The model's technical foundation is a Mixture-of-Experts (MoE) architecture, featuring a total of 300 billion parameters with 47 billion parameters actively engaged per token during inference. The overarching ERNIE 4.5 MoE design includes a novel heterogeneous structure that facilitates parameter sharing while also allowing for dedicated parameters across different modalities, optimizing for multimodal understanding without compromising text-related performance. Key architectural enhancements include concepts like Dynamic Attention Masking (FlashMask), which contributes to efficient information processing, and modality-isolated routing. The model is trained using Baidu's PaddlePaddle deep learning framework, employing advanced techniques such as intra-node expert parallelism, memory-efficient pipeline scheduling, and FP8 mixed-precision training to achieve high throughput during pre-training.

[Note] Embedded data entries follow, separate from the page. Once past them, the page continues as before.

(* ===== verification/Virtio.v ===== *)
(** * The disk driver

    Models [src/xv6-os/kernel/virtio_disk.c] with the data of [virtio.h]: the
    descriptors, the rings, the requests in flight and the interrupt. The
    device is hardware: the value a register has when it is read is a
    function of the registers written so far, and the entries of the used
    ring and the status bytes appear between the steps of the driver. *)
From S2P Require Import Prelude CString Spinlock Layout Dll Kalloc Vm Proc Sleeplock Bio.

Definition NUM : nat := 8.

Definition VIRTIO_MMIO_MAGIC_VALUE : Z := 0x000.
Definition VIRTIO_MMIO_VERSION : Z := 0x004.
Definition VIRTIO_MMIO_DEVICE_ID : Z := 0x008.
Definition VIRTIO_MMIO_VENDOR_ID : Z := 0x00c.
Definition VIRTIO_MMIO_DEVICE_FEATURES : Z := 0x010.
Definition VIRTIO_MMIO_DRIVER_FEATURES : Z := 0x020.
Definition VIRTIO_MMIO_QUEUE_SEL : Z := 0x030.
Definition VIRTIO_MMIO_QUEUE_NUM_MAX : Z := 0x034.
Definition VIRTIO_MMIO_QUEUE_NUM : Z := 0x038.
Definition VIRTIO_MMIO_QUEUE_READY : Z := 0x044.
Definition VIRTIO_MMIO_QUEUE_NOTIFY : Z := 0x050.
Definition VIRTIO_MMIO_INTERRUPT_STATUS : Z := 0x060.
Definition VIRTIO_MMIO_INTERRUPT_ACK : Z := 0x064.
Definition VIRTIO_MMIO_STATUS : Z := 0x070.
Definition VIRTIO_MMIO_QUEUE_DESC_LOW : Z := 0x080.
Definition VIRTIO_MMIO_QUEUE_DESC_HIGH : Z := 0x084.
Definition VIRTIO_MMIO_DRIVER_DESC_LOW : Z := 0x090.
Definition VIRTIO_MMIO_DRIVER_DESC_HIGH : Z := 0x094.
Definition VIRTIO_MMIO_DEVICE_DESC_LOW : Z := 0x0a0.
Definition VIRTIO_MMIO_DEVICE_DESC_HIGH : Z := 0x0a4.

Definition VIRTIO_CONFIG_S_ACKNOWLEDGE : Z := 1.
Definition VIRTIO_CONFIG_S_DRIVER : Z := 2.
Definition VIRTIO_CONFIG_S_DRIVER_OK : Z := 4.
Definition VIRTIO_CONFIG_S_FEATURES_OK : Z := 8.

Definition VIRTIO_BLK_F_RO : Z := 5.
Definition VIRTIO_BLK_F_SCSI : Z := 7.
Definition VIRTIO_BLK_F_CONFIG_WCE : Z := 11.
Definition VIRTIO_BLK_F_MQ : Z := 12.
Definition VIRTIO_F_ANY_LAYOUT : Z := 27.
Definition VIRTIO_RING_F_INDIRECT_DESC : Z := 28.
Definition VIRTIO_RING_F_EVENT_IDX : Z := 29.

Definition VRING_DESC_F_NEXT : Z := 1.
Definition VRING_DESC_F_WRITE : Z := 2.
Definition VIRTIO_BLK_T_IN : Z := 0.
Definition VIRTIO_BLK_T_OUT : Z := 1.

(** The addresses a descriptor can have: 0, a command header, the data of a
    buffer, a status byte. *)
Inductive vptr := PNull | POps (i : nat) | PData (b : Z) | PStatus (i : nat).

#[export] Instance vptr_eq_dec : EqDecision vptr.
Proof. solve_decision. Defined.

Record virtq_desc := mkdesc {
  d_addr : vptr;
  d_len : Z;
  d_flags : Z;
  d_next : nat;
}.

Record virtio_blk_req := mkreq {
  r_type : Z;
  r_reserved : Z;
  r_sector : Z;
}.

Record info := mkinfo {
  info_b : option Z;
  info_status : Z;
}.

Definition desc0 : virtq_desc := mkdesc PNull 0 0 0.
Definition req0 : virtio_blk_req := mkreq 0 0 0.
Definition info0 : info := mkinfo None 0.

(** [struct disk]; [desc], [avail] and [used] are the contents of the pages
    at [v_descp], [v_availp] and [v_usedp]. A used element is its [id]. *)
Record vdisk := mkvdisk {
  v_descp : Z;
  v_availp : Z;
  v_usedp : Z;
  v_desc : gmap nat virtq_desc;
  v_avail_idx : Z;
  v_avail_ring : gmap nat nat;
  v_used_idx : Z;
  v_used_ring : gmap nat nat;
  v_free : gmap nat Z;
  v_seen : Z;
  v_info : gmap nat info;
  v_ops : gmap nat virtio_blk_req;
  v_writes : list (Z * Z);
  v_read : list (Z * Z) -> Z -> Z;
}.

Section Setters.
Implicit Types v : vdisk.
Definition set_pages d a u v := mkvdisk d a u (v_desc v) (v_avail_idx v) (v_avail_ring v) (v_used_idx v) (v_used_ring v) (v_free v) (v_seen v) (v_info v) (v_ops v) (v_writes v) (v_read v).
Definition set_vdesc i x v := mkvdisk (v_descp v) (v_availp v) (v_usedp v) (<[i := x]> (v_desc v)) (v_avail_idx v) (v_avail_ring v) (v_used_idx v) (v_used_ring v) (v_free v) (v_seen v) (v_info v) (v_ops v) (v_writes v) (v_read v).
Definition clear_rings v := mkvdisk (v_descp v) (v_availp v) (v_usedp v) ∅ 0 ∅ 0 ∅ (v_free v) (v_seen v) (v_info v) (v_ops v) (v_writes v) (v_read v).
Definition set_avail_idx x v := mkvdisk (v_descp v) (v_availp v) (v_usedp v) (v_desc v) x (v_avail_ring v) (v_used_idx v) (v_used_ring v) (v_free v) (v_seen v) (v_info v) (v_ops v) (v_writes v) (v_read v).
Definition set_avail i x v := mkvdisk (v_descp v) (v_availp v) (v_usedp v) (v_desc v) (v_avail_idx v) (<[i := x]> (v_avail_ring v)) (v_used_idx v) (v_used_ring v) (v_free v) (v_seen v) (v_info v) (v_ops v) (v_writes v) (v_read v).
Definition set_vfree i x v := mkvdisk (v_descp v) (v_availp v) (v_usedp v) (v_desc v) (v_avail_idx v) (v_avail_ring v) (v_used_idx v) (v_used_ring v) (<[i := x]> (v_free v)) (v_seen v) (v_info v) (v_ops v) (v_writes v) (v_read v).
Definition set_seen x v := mkvdisk (v_descp v) (v_availp v) (v_usedp v) (v_desc v) (v_avail_idx v) (v_avail_ring v) (v_used_idx v) (v_used_ring v) (v_free v) x (v_info v) (v_ops v) (v_writes v) (v_read v).
Definition set_vinfo i x v := mkvdisk (v_descp v) (v_availp v) (v_usedp v) (v_desc v) (v_avail_idx v) (v_avail_ring v) (v_used_idx v) (v_used_ring v) (v_free v) (v_seen v) (<[i := x]> (v_info v)) (v_ops v) (v_writes v) (v_read v).
Definition set_vops i x v := mkvdisk (v_descp v) (v_availp v) (v_usedp v) (v_desc v) (v_avail_idx v) (v_avail_ring v) (v_used_idx v) (v_used_ring v) (v_free v) (v_seen v) (v_info v) (<[i := x]> (v_ops v)) (v_writes v) (v_read v).
Definition add_write r x v := mkvdisk (v_descp v) (v_availp v) (v_usedp v) (v_desc v) (v_avail_idx v) (v_avail_ring v) (v_used_idx v) (v_used_ring v) (v_free v) (v_seen v) (v_info v) (v_ops v) (v_writes v ++ [(r, u32 x)]) (v_read v).
End Setters.

(** The driver's state with the processes and the buffers. *)
Record vst := mkvst {
  v_b : bst;
  v_d : vdisk;
}.

#[export] Instance sub_bst_vst : Sub bst vst := {|
  sub_get := v_b;
  sub_put x s := mkvst x (v_d s);
|}.
#[export] Instance sub_pst_vst : Sub pst vst := {|
  sub_get s := sub_get (v_b s);
  sub_put x s := mkvst (sub_put x (v_b s)) (v_d s);
|}.
#[export] Instance sub_mm_vst : Sub mm vst := {|
  sub_get s := p_mm (sub_get (v_b s));
  sub_put x s := mkvst (sub_put (sub_put x (sub_get (v_b s) : pst)) (v_b s)) (v_d s);
|}.
#[export] Instance sub_hart_vst : Sub hart vst := {|
  sub_get s := sub_get (v_b s);
  sub_put x s := mkvst (sub_put x (v_b s)) (v_d s);
|}.

Definition getv {A} (f : vdisk -> A) : M vst A := gets (fun s => f (v_d s)).
Definition updv (f : vdisk -> vdisk) : M vst unit := modify (fun s => mkvst (v_b s) (f (v_d s))).

Definition desc_of (v : vdisk) (i : nat) : virtq_desc := default desc0 (v_desc v !! i).
Definition info_of (v : vdisk) (i : nat) : info := default info0 (v_info v !! i).
Definition free_of (v : vdisk) (i : nat) : Z := default 0 (v_free v !! i).
Definition ops_of (v : vdisk) (i : nat) : virtio_blk_req := default req0 (v_ops v !! i).

Definition vdisk_lock : lockid := ("virtio_disk"%string, 0).
Definition free_chan : chan := Some ("disk.free"%string, 0).
Definition buf_chan (b : Z) : chan := Some ("buf"%string, b).
Definition set_bdisk x b := mkbuf (b_valid b) x (b_dev b) (b_blockno b) (b_refcnt b) (b_prev b) (b_next b) (b_data b).

(** A read and a write of a register. *)
Definition R (r : Z) : M vst Z := getv (fun v => u32 (v_read v (v_writes v) r)).
Definition W (r x : Z) : M vst unit := updv (add_write r x).

(** [features &= ~(1 << bit)]. *)
Definition clear_feature (features bit : Z) : Z := Z.land features (u64 (Z.lnot (Z.shiftl 1 bit))).

Fixpoint free_all (k : nat) (i : nat) : M vst unit :=
  match k with
  | O => mret' tt
  | S k =>
      updv (set_vfree i 1) ;;;
      free_all k (S i)
  end.

(** The allocation and zeroing of the queue memory. *)
Definition queue_memory {LY : Layout} : M vst unit :=
  let! d := lift (S:=mm) kalloc in
  let! a := lift (S:=mm) kalloc in
  let! u := lift (S:=mm) kalloc in
  updv (set_pages d a u) ;;;
  if (d =? 0) || (a =? 0) || (u =? 0) then panic "virtio disk kalloc"
  else
    lift (S:=mm) (upd_mem (fun m => memset m d 0 PGSIZE)) ;;;
    lift (S:=mm) (upd_mem (fun m => memset m a 0 PGSIZE)) ;;;
    lift (S:=mm) (upd_mem (fun m => memset m u 0 PGSIZE)) ;;;
    updv clear_rings.

Definition virtio_disk_init {LY : Layout} : M vst unit :=
  lift (initlock vdisk_lock "virtio_disk") ;;;
  let! magic := R VIRTIO_MMIO_MAGIC_VALUE in
  let! version := R VIRTIO_MMIO_VERSION in
  let! device := R VIRTIO_MMIO_DEVICE_ID in
  let! vendor := R VIRTIO_MMIO_VENDOR_ID in
  if negb (magic =? 0x74726976) || negb (version =? 2) || negb (device =? 2) ||
     negb (vendor =? 0x554d4551) then panic "could not find virtio disk"
  else
    W VIRTIO_MMIO_STATUS 0 ;;;
    let status := Z.lor 0 VIRTIO_CONFIG_S_ACKNOWLEDGE in
    W VIRTIO_MMIO_STATUS status ;;;
    let status := Z.lor status VIRTIO_CONFIG_S_DRIVER in
    W VIRTIO_MMIO_STATUS status ;;;
    let! features := R VIRTIO_MMIO_DEVICE_FEATURES in
    let features := clear_feature features VIRTIO_BLK_F_RO in
    let features := clear_feature features VIRTIO_BLK_F_SCSI in
    let features := clear_feature features VIRTIO_BLK_F_CONFIG_WCE in
    let features := clear_feature features VIRTIO_BLK_F_MQ in
    let features := clear_feature features VIRTIO_F_ANY_LAYOUT in
    let features := clear_feature features VIRTIO_RING_F_EVENT_IDX in
    let features := clear_feature features VIRTIO_RING_F_INDIRECT_DESC in
    W VIRTIO_MMIO_DRIVER_FEATURES features ;;;
    let status := Z.lor status VIRTIO_CONFIG_S_FEATURES_OK in
    W VIRTIO_MMIO_STATUS status ;;;
    let! status := R VIRTIO_MMIO_STATUS in
    if Z.land status VIRTIO_CONFIG_S_FEATURES_OK =? 0 then panic "virtio disk FEATURES_OK unset"
    else
      W VIRTIO_MMIO_QUEUE_SEL 0 ;;;
      let! ready := R VIRTIO_MMIO_QUEUE_READY in
      if negb (ready =? 0) then panic "virtio disk should not be ready"
      else
        let! max := R VIRTIO_MMIO_QUEUE_NUM_MAX in
        if max =? 0 then panic "virtio disk has no queue 0"
        else if max <? Z.of_nat NUM then panic "virtio disk max queue too short"
        else
          queue_memory ;;;
          W VIRTIO_MMIO_QUEUE_NUM (Z.of_nat NUM) ;;;
          let! d := getv v_descp in
          let! a := getv v_availp in
          let! u := getv v_usedp in
          W VIRTIO_MMIO_QUEUE_DESC_LOW d ;;;
          W VIRTIO_MMIO_QUEUE_DESC_HIGH (Z.shiftr d 32) ;;;
          W VIRTIO_MMIO_DRIVER_DESC_LOW a ;;;
          W VIRTIO_MMIO_DRIVER_DESC_HIGH (Z.shiftr a 32) ;;;
          W VIRTIO_MMIO_DEVICE_DESC_LOW u ;;;
          W VIRTIO_MMIO_DEVICE_DESC_HIGH (Z.shiftr u 32) ;;;
          W VIRTIO_MMIO_QUEUE_READY 1 ;;;
          free_all NUM 0 ;;;
          W VIRTIO_MMIO_STATUS (Z.lor status VIRTIO_CONFIG_S_DRIVER_OK).

(** ** Descriptors *)

Fixpoint alloc_desc_loop (k : nat) (i : nat) : M vst (option nat) :=
  match k with
  | O => mret' None
  | S k =>
      let! f := getv (fun v => free_of v i) in
      if negb (f =? 0) then
        updv (set_vfree i 0) ;;;
        mret' (Some i)
      else alloc_desc_loop k (S i)
  end.

Definition alloc_desc : M vst (option nat) := alloc_desc_loop NUM 0.

Definition free_desc (i : nat) : M vst unit :=
  if bool_decide (NUM <= i)%nat then panic "free_desc 1"
  else
    let! f := getv (fun v => free_of v i) in
    if negb (f =? 0) then panic "free_desc 2"
    else
      updv (set_vdesc i desc0) ;;;
      updv (set_vfree i 1) ;;;
      lift (wakeup free_chan).

(** Each round frees a descriptor or panics, so that [NUM] rounds and one
    more are enough. *)
Fixpoint free_chain_loop (k : nat) (i : nat) : M vst unit :=
  match k with
  | O => out_of_fuel
  | S k =>
      let! d := getv (fun v => desc_of v i) in
      free_desc i ;;;
      if negb (Z.land (d_flags d) VRING_DESC_F_NEXT =? 0) then free_chain_loop k (d_next d)
      else mret' tt
  end.

Definition free_chain (i : nat) : M vst unit := free_chain_loop (S NUM) i.

Fixpoint free_descs (l : list nat) : M vst unit :=
  match l with
  | [] => mret' tt
  | i :: l =>
      free_desc i ;;;
      free_descs l
  end.

(** [idx] holds the descriptors got so far. *)
Fixpoint alloc3_desc_loop (k : nat) (idx : list nat) : M vst (option (list nat)) :=
  match k with
  | O => mret' (Some idx)
  | S k =>
      let! d := alloc_desc in
      match d with
      | None =>
          free_descs idx ;;;
          mret' None
      | Some i => alloc3_desc_loop k (idx ++ [i])
      end
  end.

Definition alloc3_desc : M vst (option (list nat)) := alloc3_desc_loop 3 [].

(** ** Requests *)

Fixpoint wait_desc (fuel : nat) : M vst (list nat) :=
  match fuel with
  | O => out_of_fuel
  | S fuel =>
      let! r := alloc3_desc in
      match r with
      | Some idx => mret' idx
      | None =>
          lift (sleep free_chan vdisk_lock) ;;;
          wait_desc fuel
      end
  end.

Fixpoint wait_buf (fuel : nat) (b : Z) : M vst unit :=
  let! d := lift (getb b b_disk) in
  if d =? 1 then
    match fuel with
    | O => out_of_fuel
    | S fuel =>
        lift (sleep (buf_chan b) vdisk_lock) ;;;
        wait_buf fuel b
    end
  else mret' tt.

Definition sizeof_blk_req : Z := 16.

(** The three descriptors of a request. *)
Definition format_request (i0 i1 i2 : nat) (b : Z) (write : bool) (sector : Z) : M vst unit :=
  updv (set_vops i0 (mkreq (if write then VIRTIO_BLK_T_OUT else VIRTIO_BLK_T_IN) 0 sector)) ;;;
  updv (set_vdesc i0 (mkdesc (POps i0) sizeof_blk_req VRING_DESC_F_NEXT i1)) ;;;
  updv (set_vdesc i1 (mkdesc (PData b) BSIZE
    (Z.lor (if write then 0 else VRING_DESC_F_WRITE) VRING_DESC_F_NEXT) i2)) ;;;
  let! inf := getv (fun v => info_of v i0) in
  updv (set_vinfo i0 (mkinfo (info_b inf) 0xff)) ;;;
  updv (set_vdesc i2 (mkdesc (PStatus i0) 1 VRING_DESC_F_WRITE 0)).

Definition virtio_disk_rw (fuel : nat) (b : Z) (write : bool) : M vst unit :=
  let! n := lift (getb b b_blockno) in
  let sector := u32 (n * (BSIZE / 512)) in
  lift (acquire vdisk_lock) ;;;
  let! idx := wait_desc fuel in
  match idx with
  | [i0; i1; i2] =>
      format_request i0 i1 i2 b write sector ;;;
      lift (updb b (set_bdisk 1)) ;;;
      let! inf := getv (fun v => info_of v i0) in
      updv (set_vinfo i0 (mkinfo (Some b) (info_status inf))) ;;;
      let! ai := getv v_avail_idx in
      updv (set_avail (Z.to_nat (ai mod Z.of_nat NUM)) i0) ;;;
      updv (set_avail_idx (u16 (ai + 1))) ;;;
      W VIRTIO_MMIO_QUEUE_NOTIFY 0 ;;;
      wait_buf fuel b ;;;
      let! inf := getv (fun v => info_of v i0) in
      updv (set_vinfo i0 (mkinfo None (info_status inf))) ;;;
      free_chain i0 ;;;
      lift (release vdisk_lock)
  | _ => out_of_fuel
  end.

(** The loop of the interrupt handler; the 16-bit counters differ by less
    than [2 ^ 16]. *)
Fixpoint virtio_intr_loop (k : nat) : M vst unit :=
  let! seen := getv v_seen in
  let! used := getv v_used_idx in
  if negb (seen =? used) then
    match k with
    | O => out_of_fuel
    | S k =>
        let! i := getv (fun v => default O (v_used_ring v !! Z.to_nat (seen mod Z.of_nat NUM))) in
        let! inf := getv (fun v => info_of v i) in
        if negb (info_status inf =? 0) then panic "virtio_disk_intr status"
        else
          let! b := deref (info_b inf) in
          lift (updb b (set_bdisk 0)) ;;;
          lift (wakeup (buf_chan b)) ;;;
          updv (set_seen (u16 (seen + 1))) ;;;
          virtio_intr_loop k
    end
  else mret' tt.

Definition virtio_disk_intr : M vst unit :=
  lift (acquire vdisk_lock) ;;;
  let! st := R VIRTIO_MMIO_INTERRUPT_STATUS in
  W VIRTIO_MMIO_INTERRUPT_ACK (Z.land st 3) ;;;
  let! seen := getv v_seen in
  let! used := getv v_used_idx in
  virtio_intr_loop (Z.to_nat (u16 (used - seen))) ;;;
  lift (release vdisk_lock).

For deployment and operational efficiency, ERNIE-4.5-300B-A47B supports highly efficient inference through methods like multi-expert parallel collaboration and convolutional code quantization, enabling near-lossless 4-bit and 2-bit quantization for diverse hardware configurations. It maintains a substantial context length of 131,072 tokens, allowing for the processing of extensive textual inputs and enabling coherent, long-form content generation. The model is also designed to be fine-tuned and deployed with developer toolkits like ERNIEKit and FastDeploy, making it accessible for a range of commercial and research applications under the Apache 2.0 license.
The Baidu ERNIE 4.5 family consists of ten large-scale multimodal models. They utilize a heterogeneous Mixture-of-Experts (MoE) architecture, which enables parameter sharing across modalities while also employing dedicated parameters for specific modalities, supporting efficient language and multimodal processing.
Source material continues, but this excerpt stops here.